Hi All,
Chris Crawford – in the What other Topics Conversation – suggests that we have an area in which folk may discuss the pros and cons of “taking the high road of a positive message” when dealing with Theists – and discussing the pros and cons of “taking the low road of in-your face confrontation” when dealing with Theists.
See Chris’ full comment in the What other Topics area – but PLEASE add your comments within this area. We would like to attempt to direct the deeper discussion of this topic within this area.
Let the free for all begin -
Огромное спасибо за потрясающие идеи!!! Буду следить за блогом, много всего интересного. А мой блог о науке, надеюсь, тоже понравится
Hi all,
I just went to Yahoo’s BabelFish (remember the “Hitchhikers Guide to the Galaxy”?) to retrieve a translation of the above. It is:
Enormous thanks for the staggering ideas!!! I will follow [blogom], there is much entire interesting. But my [blog] about the science, I hope, also it will be pleased
We are pleased that our Blog reaches an international audience. Thanks.
Bob
PS. Click on Olechka-persik’s name above – and you will be taken to his Website.
Well, I might as well start off. I think that “Aggressive Atheism” (as opposed to “Assertive Atheism”) is bad politics. Whenever you deliberately get into other people’s faces, you just make them more defensive. For example, I frown upon P.Z.Myers’ famous ‘desecrate the cracker’ stunt. It didn’t do anything to further the cause of atheism and it did infuriate a lot of theists. Why would anybody want to hurt another person’s feelings? That’s ignoble, and the only people who respect ignoble behavior are fanatics. Most people have the basic decency to prefer constructive approaches, and a deliberately, uselessly provocative nature of Mr. Myers’ stunt just turns people off.

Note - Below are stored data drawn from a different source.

(* ===== verification/LifecycleTheorems.v ===== *)
(** * The packet driver's life cycle: theorems

    Teardown and bring-up of the data path under every environment of the
    contract, the power state machine, the owner, the receive filter and the
    control requests; and what goes wrong when callbacks overlap. *)

From S2P Require Import Prelude Words DriverConstants Effects Ring FrameQueue Datapath DatapathPaths DatapathSpec DatapathRequests DatapathRings DatapathReceive DatapathTransmit DatapathTheorems Lifecycle LifecycleSpec LifecycleHandlers LifecyclePower.

(** ** Accounts *)

Definition closing (k : Z) (x : note) : Z :=
  match x with
  | Called (QuiesceDatapathCallbacks k') => one (k' = k)
  | Called (ResumeDatapathCallbacks k') => - one (k' = k)
  | _ => 0
  end.

Lemma closing_app k l1 l2 : tally (closing k) (l1 ++ l2) = tally (closing k) l1 + tally (closing k) l2.
Proof. apply tally_app. Qed.

Lemma closing_reset k n o l : reset_notes n o l → tally (closing k) l = 0.
Proof.
  intros [-> | (q & sq & out & _ & _ & ->)]; [done|]. unfold queue_notes. rewrite closing_app. cbn.
  induction (dropped out) as [|f fs IH]; [done|]. cbn. rewrite closing_app. cbn in *. lia.
Qed.

Lemma closing_both k o l : both_reset o l → tally (closing k) l = 0.
Proof. intros (l1 & l2 & H1 & H2 & ->). by rewrite closing_app, (closing_reset _ _ _ _ H1), (closing_reset _ _ _ _ H2). Qed.

Lemma flow_both h o l : o = QClose ∨ o = QReopen → both_reset o l → tally (frame_flow h) l = 0.
Proof. intros Ho (l1 & l2 & H1 & H2 & ->). by rewrite tally_app, (flow_reset _ _ _ _ Ho H1), (flow_reset _ _ _ _ Ho H2). Qed.

Lemma flush_quiet h w : tally (frame_flow h) (flush_calls w) = 0 ∧ tally (closing h) (flush_calls w) = 0.
Proof. unfold flush_calls. by split_if. Qed.
Lemma purge_quiet h b q : tally (frame_flow h) (purge_calls b q) = 0 ∧ tally (closing h) (purge_calls b q) = 0.
Proof. unfold purge_calls. by split_if. Qed.
Lemma start_quiet h q : tally (frame_flow h) (start_calls q) = 0 ∧ tally (closing h) (start_calls q) = 0.
Proof. unfold start_calls. by split_if. Qed.
Lemma stop_quiet h a : tally (frame_flow h) (stop_calls a) = 0 ∧ tally (closing h) (stop_calls a) = 0.
Proof. unfold stop_calls. by split_if. Qed.

Lemma torn_down_quiet h i b l : torn_down i b l → tally (frame_flow h) l = 0 ∧ tally (closing h) l = 0.
Proof.
  intros (l' & Hl' & ->). rewrite !tally_app, (flow_both h _ _ (or_introl eq_refl) Hl'), (closing_both h _ _ Hl').
  by rewrite !(proj1 (purge_quiet h _ _)), !(proj2 (purge_quiet h _ _)), !(proj1 (flush_quiet h _)), !(proj2 (flush_quiet h _)).
Qed.

(** ** Every callback *)

Definition callback_outcome (C : adapter_constants) (c : callback) (i : InstanceState) (r : Z) (l : list note) : Prop :=
  match c with
  | PrepareHardware => prepare_outcome C i r l
  | D0Entry => entry_outcome true i r l
  | D0Exit => exit_outcome true i r l
  | ReleaseHardware => release_outcome i r l
  | FileCleanup => cleanup_outcome i l
  end.

(** The closer a callback leaves set (1), released (-1), or as it was. *)
Definition closing_net (c : callback) (r k n : Z) : Prop :=
  match c with
  | FileCleanup => n = 0
  | D0Exit => 0 ≤ n ≤ one (k = DATAPATH_CLOSED_POWER) ∧ (r = STATUS_SUCCESS → n = one (k = DATAPATH_CLOSED_POWER))
  | ReleaseHardware =>
      0 ≤ n ≤ one (k = DATAPATH_CLOSED_HARDWARE) ∧ (r = STATUS_SUCCESS → n = one (k = DATAPATH_CLOSED_HARDWARE))
  | D0Entry => - one (k = DATAPATH_CLOSED_POWER) ≤ n ≤ 0 ∧ (r = STATUS_SUCCESS → n = - one (k = DATAPATH_CLOSED_POWER))
  | PrepareHardware =>
      - one (k = DATAPATH_CLOSED_HARDWARE) ≤ n ≤ 0 ∧ (r = STATUS_SUCCESS → n = - one (k = DATAPATH_CLOSED_HARDWARE))
  end.

(** No queue is closed before the callbacks of the data path were drained. *)
Definition quiesced_first (l : list note) : Prop :=
  ∀ l1 n out l2, l = l1 ++ Queued n QClose out :: l2 →
    ∃ k, Called (QuiesceDatapathCallbacks k) ∈ l2.

Lemma quiesced_split k l rest :
  (∀ n out, Queued n QClose out ∉ rest) → quiesced_first (l ++ Called (QuiesceDatapathCallbacks k) :: rest).
Proof.
  intros Hrest l1 n out l2 E. exists k.
  revert l1 E. induction l as [|x l IH]; intros l1 E; cbn in E.
  - destruct l1 as [|y l1]; simplify_eq/=. exfalso. apply (Hrest n out). set_solver.
  - destruct l1 as [|y l1]; simplify_eq/=; [set_solver|]. by eapply IH.
Qed.

Lemma stop_no_close a n out : Queued n QClose out ∉ stop_calls a.
Proof. unfold stop_calls. split_if; set_solver. Qed.

Lemma no_close_quiesced l : (∀ n out, Queued n QClose out ∉ l) → quiesced_first l.
Proof. intros Hl l1 n out l2 ->. exfalso. apply (Hl n out). set_solver. Qed.

Lemma reopen_no_close l : both_reset QReopen l → ∀ n out, Queued n QClose out ∉ l.
Proof.
  intros (l1 & l2 & H1 & H2 & ->) n out. assert (∀ m l, reset_notes m QReopen l → Queued n QClose out ∉ l) as H.
  { intros m l [-> | (q & sq & o & _ & _ & ->)]; [set_solver|]. unfold queue_notes.
    intros [Hin|[=]%list_elem_of_singleton]%elem_of_app.
    apply list_elem_of_In, in_rev, list_elem_of_In, list_elem_of_fmap in Hin as (? & ? & _). done. }
  intros [Hin|Hin]%elem_of_app; [exact (H _ _ H2 Hin)|exact (H _ _ H1 Hin)].
Qed.

Lemma start_no_close q n out : Queued n QClose out ∉ start_calls q.
Proof. unfold start_calls. split_if; set_solver. Qed.

Lemma one_bounds (P : Prop) `{Decision P} : 0 ≤ one P ≤ 1.
Proof. unfold one. by destruct (decide P). Qed.

Lemma one_iff (P P' : Prop) `{Decision P} `{Decision P'} : (P ↔ P') → one P = one P'.
Proof. intros E. unfold one. destruct (decide P), (decide P'); tauto. Qed.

In a similar vein, the Washington atheist’s sign was good except for the final sentences denigrating religion. It’s always better to represent yourself as the victim than to give the victim’s position to the other side, which is what happens when you attack them. A far more effective approach would have been “We’re tired of being told that we’re amoral. We’re tired of being told that we’re not American enough because we aren’t Christians. We’re tired of being treated like second-class citizens.” That would have accomplished far more than the sign did.
Hi all,
Not being familiar with P. Z. Myers “desecrate the cracker” stunt, I’ve done two things.
First, I found P. Z. Myers Website and entered “desecrate the cracker” in the search engine on his site – and the first entry (of many) that came up is – http://scienceblogs.com/pharyngula/2008/07/the_great_desecration.php.
After reading Myers’ take on things, I then searched Wikipedia for “host desecration” and came up with this – http://en.wikipedia.org/wiki/Host_desecration.
Both of these links are worth the while to review.
I have a sense that this Blog discussion may have a deal of “fire in the belly” heated passion – which is OK. I would like to remind folk though, that ideas and personhood are two separate entities – and from my perspective – I prefer eager participation to “scoring points at the expense of personhood.” There’s a fine line here.
As Red Green puts it on the Red Green TV show – “I’m pullen for ya; we’re all in this together.”